View of a local Grafana dashboard

It’s beautiful!

What I learned

  • It’s not necessary to have both drives be the same brand or exactly the same storage size and format. I created a RAID 1 partition in btrfs and use the remaining 2TB for file and logstorage.

  • I initially installed a 32-bit OS (debian-bookworm), which Immich didn’t support, so I had to re-image the other card with a 64-bit one.

  • Low power consumption is one of the main perks of single board computers, but one of the drawbacks also when building a NAS like this. I went with the Geekworm enclosure because it had its own power supply so I wouldn’t have to think about how to power 2 separate USB hubs to transfer data to 2 hard drives. Every peripheral consumes power such that plugging an extra tiny USB monitor can cause this setup to run out of memory.

  • Frequently writing to micro SD can cause it to wear out faster so I had to move whatever had a lot of writing activity to the storage partition of the NAS drive, like SWAP ram, logs, and backups for syncthing.

  • It’s better to have a USB key or 2 on hand sooner than later. It’s nice to use as a substitute storage early on but they come in handy for reimaging anything later.

To use cloud or not for offsite backup

A segment of the homelab community seem to prefer keeping things off cloud due to distrust of big tech’s everchanging privacy policies, but according to the “offsite” piece of the 3-2-1 backup strategy… I can’t think of how that offsite backup can be kept in sync without using a cloud service.

And how “off-site” is offsite anyway? Would a backyard shed running starlink count? In that case, a local network transfer would be possible.
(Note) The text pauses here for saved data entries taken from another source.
Lemma aid_view s p b : tbl_inv s -> q_part (free_sta_queue s) (sp_q s) -> aid_inv s -> p ∈ hashed s -> addr_of s p <> bc_addr ->
  b ∈ hashed s -> addr_of s b = bc_addr ->
  exists s', assoc_aid s p = Some (true, s') /\ identified s p s' /\ auth_list s' = auth_list s /\ asoc_list s' = asoc_list s.
Proof.
  intros I Q D Hp Nb Hb Ab. pose proof (hashed_range s I p Hp) as Hr. pose proof Q as (_ & Q1 & _). destruct (Q1 p Hr) as [st Hst].
  assert (Ha : aid_of (sp_q s) p = qs_aid st) by (unfold aid_of; by rewrite Hst). unfold assoc_aid. rewrite Hst. cbn [mbind option_bind].
  destruct (ad_aid s D p Hp) as [Hr1 Hr2]. destruct (Z.ltb_spec 0 (qs_aid st)) as [Hpos|Hz].
  - exists s. split; [done|]. split; [|done]. split; try done. split; [lia|done].
  - destruct (free_aid s p b I D Hp ltac:(lia) Hb Ab Nb) as (k & E & Hk). rewrite E. cbv zeta. destruct D as [D1 D2 D3 D4 D5 D6]. rewrite D2.
    destruct (Z.ltb_spec (Z.of_nat NUM_STA) (Z.of_nat k + 1)) as [Hx|_]; [unfold NUM_STA in Hx; lia|]. 
    match goal with |- context [Some (true, ?t)] => set (s1 := t) end.
    apply list_find_Some in E as (Ek & _ & _). pose proof (lookup_lt_Some _ _ _ Ek) as Hlen.
    assert (Aa : forall x, aid_of (sp_q s1) x = if decide (x = p) then Z.of_nat k + 1 else aid_of (sp_q s) x).
    { intros x. unfold aid_of. cbn. destruct (decide (x = p)) as [->|]; [by rewrite lookup_insert_eq|by rewrite lookup_insert_ne]. }
    assert (Es : sta_aid s1 = <[k := Some p]> (sta_aid s)) by (cbn; unfold arr_set; f_equal; lia).
    exists s1. split; [done|]. split; [|done]. split; try done.
    + cbn. by eapply (q_part_put _ _ p st).
    + split; try done.
      * change (length (sta_aid s1) = NUM_STA). by rewrite Es, length_insert.
      * change (forall j x, sta_aid s1 !! j = Some (Some x) -> x ∈ hashed s /\ aid_of (sp_q s1) x = Z.of_nat j + 1). intros j x Hj. rewrite Es in Hj.
        rewrite Aa. destruct (decide (k = j)) as [->|Nj].
        -- rewrite list_lookup_insert_eq in Hj by done. injection Hj as <-. by rewrite decide_True.
        -- rewrite list_lookup_insert_ne in Hj by done. destruct (D4 j x Hj) as [H1 H2]. rewrite decide_False; [done|]. intros ->. lia.
      * change (forall x, x ∈ hashed s -> 0 <= aid_of (sp_q s1) x <= 31 /\ (0 < aid_of (sp_q s1) x -> key_at (sta_aid s1) (aid_of (sp_q s1) x - 1) = Some (Some x))).
        intros x Hx. rewrite Aa, Es. destruct (decide (x = p)) as [->|Nx].
        -- split; [lia|]. intros _. unfold key_at. destruct (Z.leb_spec 0 (Z.of_nat k + 1 - 1)); [|lia].
           replace (Z.to_nat (Z.of_nat k + 1 - 1)) with k by lia. by rewrite list_lookup_insert_eq.
        -- destruct (D5 x Hx) as [H1 H2]. split; [done|]. intros Hxp. specialize (H2 Hxp). unfold key_at in *.
           destruct (0 <=? aid_of (sp_q s) x - 1); [|done]. rewrite list_lookup_insert_ne; [done|]. intros ->. congruence.
      * change (forall x, x ∈ hashed s -> addr_of s x = bc_addr -> aid_of (sp_q s1) x = 0). intros x Hx Hbc. rewrite Aa, decide_False; [by apply D6|]. by intros ->.
    + change (1 <= aid_of (sp_q s1) p <= 31 /\ (0 < aid_of (sp_q s) p -> aid_of (sp_q s1) p = aid_of (sp_q s) p)). rewrite Aa, decide_True by done. lia.
    + intros x Nx. change (aid_of (sp_q s1) x = aid_of (sp_q s) x). by rewrite Aa, decide_False.
Qed.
Backblaze seems like a popular options but I haven’t implemented it yet.

Footnotes

  1. If you spend any amount of time in tech communities, there will always be neckbeards coming out of the woodwork to tell you how stupid it is to use a Raspberry Pi to build a home server when mini PCs give you way more bang for your buck. For the most part they were right after some more months of reading and building, I think having less things to learn than more to configure overall made sticking with the hobby much easier. I only know what I know now after tackling one piece of a system at a time.